Let’s see three graphical ways to validate our ML models.

## 1. The residual evaluation plot

This method is particular to the Linear Regression model and consists in visualizing how the residuals are distributed. Here’s what we expect:

To plot this we are able to use the built-in function `sns.residplot()`

in `Seaborn`

(here’s the documentation).

A plot like that is sweet because we would like to see randomly distributed data points along the horizontal axis. One among the **assumptions of the linear regression model**, in reality, is that the **residuals have to be normally distributed **(assumption n°4 listed above). If the residuals are normally distributed, it signifies that the errors of the observed values from the expected ones are randomly distributed around zero, with no clear pattern or trend; and this is precisely the case in our plot. So, in these cases, our ML model could also be a very good one.

As a substitute, if there’s a specific pattern in our residual plot, our model shouldn’t be good for our ML problem. For instance, consider the next:

On this case, we are able to see that there’s a parabolic trend: which means that our model (the Linear model) shouldn’t be good to resolve our ML problem.

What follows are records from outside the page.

Lemma collect_categories (l : list CodeExample) :
  forall acc,
    NoDup acc ->
    let result :=
      fold_left
        (fun categories ex =>
           if JsString.truthy (ex_category ex)
           then set_add (ex_category ex) categories
           else categories) l acc in
    NoDup result
    /\ forall c, In c result
                 <-> In c acc
                     \/ (c <> [] /\ exists ex, In ex l /\ ex_category ex = c).
Proof.
  induction l as [|ex l IH]; intros acc Hacc; simpl.
  - split; [exact Hacc|]. intros c. split; [tauto|].
    intros [H|[_ [ex [[] _]]]]. exact H.
  - destruct (JsString.truthy (ex_category ex)) eqn:Ht.
    + destruct (IH (set_add (ex_category ex) acc) (set_add_nodup _ _ Hacc))
        as [Hnd Hin].
      split; [exact Hnd|]. intros c. rewrite Hin, set_add_in. split.
      * intros [[Hc|Hc]|[Hne [e [He Hec]]]].
        -- right. subst c. split.
           ++ destruct (ex_category ex); [discriminate | discriminate].
           ++ exists ex. split; [left; reflexivity | reflexivity].
        -- left. exact Hc.
        -- right. split; [exact Hne|]. exists e. split; [right; exact He | exact Hec].
      * intros [Hc|[Hne [e [[He|He] Hec]]]].
        -- left. right. exact Hc.
        -- subst e. left. left. symmetry. exact Hec.
        -- right. split; [exact Hne|]. exists e. split; assumption.
    + destruct (IH acc Hacc) as [Hnd Hin].
      split; [exact Hnd|]. intros c. rewrite Hin. split.
      * intros [Hc|[Hne [e [He Hec]]]]; [left; exact Hc|].
        right. split; [exact Hne|]. exists e. split; [right; exact He | exact Hec].
      * intros [Hc|[Hne [e [[He|He] Hec]]]]; [left; exact Hc | |].
        -- subst e. rewrite Hec in Ht. destruct c; [congruence | discriminate].
        -- right. split; [exact Hne|]. exists e. split; assumption.
Qed.
(** ** Statements that only append to the output *)

Lemma writes_ret {A} (a : A) : writes (ret a) (Normal a) [].
Proof. intros g. unfold ret. now rewrite app_nil_r, window_same. Qed.

Lemma writes_raise {A} (e : exn) : writes (@raise A e) (Raised e) [].
Proof. intros g. unfold raise. now rewrite app_nil_r, window_same. Qed.

Lemma writes_insert t tg :
  writes (output_insert t tg) (Normal tt) [Seg t tg].
Proof.
  intros g. unfold output_insert, window. simpl. now rewrite app_nil_r.
Qed.

Lemma writes_bind {A B} (m : M A) (k : A -> M B) a s1 r s2 :
  writes m (Normal a) s1 -> writes (k a) r s2 ->
  writes (bind m k) r (s1 ++ s2).
Proof.
  intros Hm Hk g. unfold bind. rewrite Hm, Hk. now rewrite window_append.
Qed.

Lemma writes_bind_raised {A B} (m : M A) (k : A -> M B) e s :
  writes m (Raised e) s -> writes (bind m k) (Raised e) s.
Proof. intros Hm g. unfold bind. now rewrite Hm. Qed.

Lemma writes_try_normal {A} (m : M A) (h : exn -> M A) a s :
  writes m (Normal a) s -> writes (try_except m h) (Normal a) s.
Proof. intros Hm g. unfold try_except. now rewrite Hm. Qed.

Lemma writes_try_raised {A} (m : M A) (h : exn -> M A) e s1 r s2 :
  writes m (Raised e) s1 -> writes (h e) r s2 ->
  writes (try_except m h) r (s1 ++ s2).
Proof.
  intros Hm Hh g. unfold try_except. rewrite Hm, Hh.
  now rewrite window_append.
Qed.

Lemma for_each_writes {A} (xs : list A) (body : A -> M unit)
    (seg : A -> segment) :
  (forall x, writes (body x) (Normal tt) [seg x]) ->
  writes (for_each xs body) (Normal tt) (map seg xs).
Proof.
  intros Hbody. unfold for_each.
  induction xs as [|x xs IH]; cbn [for_fold map]; [apply writes_ret|].
  apply (writes_bind (body x) _ tt [seg x] _ (map seg xs) (Hbody x)).
  exact IH.
Qed.

Section Appends.

Variable P : segment -> Prop.

Lemma appends_ret {A} (a : A) : appends P (ret a).
Proof.
  exists (Normal a), []. split; [apply writes_ret|]. split; [discriminate|].
  constructor.
Qed.

Lemma appends_raise {A} (e : exn) : appends P (@raise A e).
Proof.
  exists (Raised e), []. split; [apply writes_raise|].
  split; [discriminate|]. constructor.
Qed.

Lemma appends_of_call {A} (c : call A) : appends P (of_call c).
Proof. destruct c; [apply appends_ret | apply appends_raise]. Qed.

Lemma appends_insert t tg : P (Seg t tg) -> appends P (output_insert t tg).
Proof.
  intros H. exists (Normal tt), [Seg t tg]. split; [apply writes_insert|].
  split; [discriminate|]. now repeat constructor.
Qed.

Lemma appends_bind {A B} (m : M A) (k : A -> M B) :
  appends P m -> (forall a, appends P (k a)) -> appends P (bind m k).
Proof.
  intros (r & s1 & Hm & Hr & Hs1) Hk. destruct r as [a | e |].
  - destruct (Hk a) as (r & s2 & Hka & Hr2 & Hs2).
    exists r, (s1 ++ s2). split; [eapply writes_bind; eassumption|].
    split; [assumption|]. apply Forall_app. now split.
  - exists (Raised e), s1. split; [now apply writes_bind_raised|].
    split; [discriminate | assumption].
  - now contradiction Hr.
Qed.

Lemma appends_try {A} (m : M A) (h : exn -> M A) :
  appends P m -> (forall e, appends P (h e)) -> appends P (try_except m h).
Proof.
  intros (r & s1 & Hm & Hr & Hs1) Hh. destruct r as [a | e |].
  - exists (Normal a), s1. split; [now apply writes_try_normal|].
    split; [discriminate | assumption].
  - destruct (Hh e) as (r & s2 & Hhe & Hr2 & Hs2).
    exists r, (s1 ++ s2). split; [eapply writes_try_raised; eassumption|].
    split; [assumption|]. apply Forall_app. now split.
  - now contradiction Hr.
Qed.

Lemma appends_for_fold {A S} (xs : list A) (body : S -> A -> M S) :
  (forall s x, appends P (body s x)) ->
  forall s, appends P (for_fold xs body s).
Proof.
  intros Hbody. induction xs as [|x xs IH]; intros s; simpl.
  - apply appends_ret.
  - apply appends_bind; [apply Hbody | exact IH].
Qed.

Lemma appends_for_each {A} (xs : list A) (body : A -> M unit) :
  (forall x, appends P (body x)) -> appends P (for_each xs body).
Proof. intros H. apply appends_for_fold. intros _ x. apply H. Qed.

End Appends.

Ltac appends_step :=
  first
    [ apply appends_ret
    | apply appends_raise
    | apply appends_of_call
    | apply appends_insert; repeat split; discriminate
    | apply appends_bind
    | apply appends_try
    | apply appends_for_each
    | apply appends_for_fold
    | intro
    | match goal with
      | |- appends _ (match ?x with _ => _ end) => destruct x
      end ].

(** ** Step 2 *)

(** The time loop leaves the window alone. *)
Lemma time_loop_pure (sc : scraper) :
  exists r, r <> Returned /\ forall g,
    for_fold time_methods (time_entry sc) [] g = (r, g).
Proof.
  assert (H : appends (fun _ => False)
                (for_fold time_methods (time_entry sc) [])).
  { apply appends_for_fold. intros times m. unfold time_entry.
    repeat appends_step. }
  destruct H as (r & segs & Hw & Hr & Hsegs). exists r.
  split; [exact Hr|]. intros g.
  destruct segs as [|s segs]; [|now inversion Hsegs].
  rewrite Hw. now rewrite app_nil_r, window_same.
Qed.

(** The overview paragraph, when its reads raise nothing: four segments. *)
Lemma overview_writes sc fb t y d times :
  title sc = Returns t ->
  yields sc = Returns y ->
  description sc = Returns d ->
  (forall g, for_fold time_methods (time_entry sc) [] g = (Normal times, g)) ->
  writes (overview_paragraph sc fb) (Normal tt)
         (overview_segments t y d times fb).
Proof.
  intros Ht Hy Hd Hloop g. unfold overview_paragraph, bind.
  rewrite Ht, Hy, Hd. cbn [of_call ret]. rewrite Hloop.
  unfold output_insert, window, overview_segments.
  cbn [output_text url_entry dialogs calls].
  now rewrite app_nil_r, <- !app_assoc.
Qed.

(** The overview paragraph writes its four segments, or raises before it
    has written any: all its reads come before its inserts. *)
Lemma overview_cases sc fb :
  (exists t y d times,
      title sc = Returns t /\ yields sc = Returns y
      /\ description sc = Returns d
      /\ (forall g, for_fold time_methods (time_entry sc) [] g
                    = (Normal times, g))
      /\ writes (overview_paragraph sc fb) (Normal tt)
                (overview_segments t y d times fb))
  \/ (exists e, writes (overview_paragraph sc fb) (Raised e) []).
Proof.
  destruct (time_loop_pure sc) as (r & Hr & Hloop).
  destruct (title sc) as [t | e] eqn:Ht.
  2:{ right. exists e. intros g. unfold overview_paragraph, bind.
      rewrite Ht. cbn [of_call raise]. now rewrite app_nil_r, window_same. }
  destruct (yields sc) as [y | e] eqn:Hy.
  2:{ right. exists e. intros g. unfold overview_paragraph, bind.
      rewrite Ht, Hy. cbn [of_call raise ret].
      now rewrite app_nil_r, window_same. }
  destruct (description sc) as [d | e] eqn:Hd.
  2:{ right. exists e. intros g. unfold overview_paragraph, bind.
      rewrite Ht, Hy, Hd. cbn [of_call raise ret].
      now rewrite app_nil_r, window_same. }
  destruct r as [times | e |].
  - left. exists t, y, d, times. repeat (split; [assumption || reflexivity|]).
    now apply overview_writes.
  - right. exists e. intros g. unfold overview_paragraph, bind.
    rewrite Ht, Hy, Hd. cbn [of_call raise ret]. rewrite Hloop.
    now rewrite app_nil_r, window_same.
  - now contradiction Hr.
Qed.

## 2. The actual vs. predicted values plot

One other plot we may use to validate our ML model is the **actual vs. predicted plot**. On this case, we plot a graph having the actual values on the horizontal axis and the expected values on the vertical axis. The goal is to search out the information points distributed as much as possible to a line, within the case of Linear Regression. We will even use the tactic within the case of a polynomial regression: on this case, we’d expect the information distributed as much as possible to a generic curve.

Suppose we’ve a result as follows:

The above graph shows that the expected data points are distributed along a line. It shouldn’t be an ideal linear distribution, so the linear model is probably not ideal.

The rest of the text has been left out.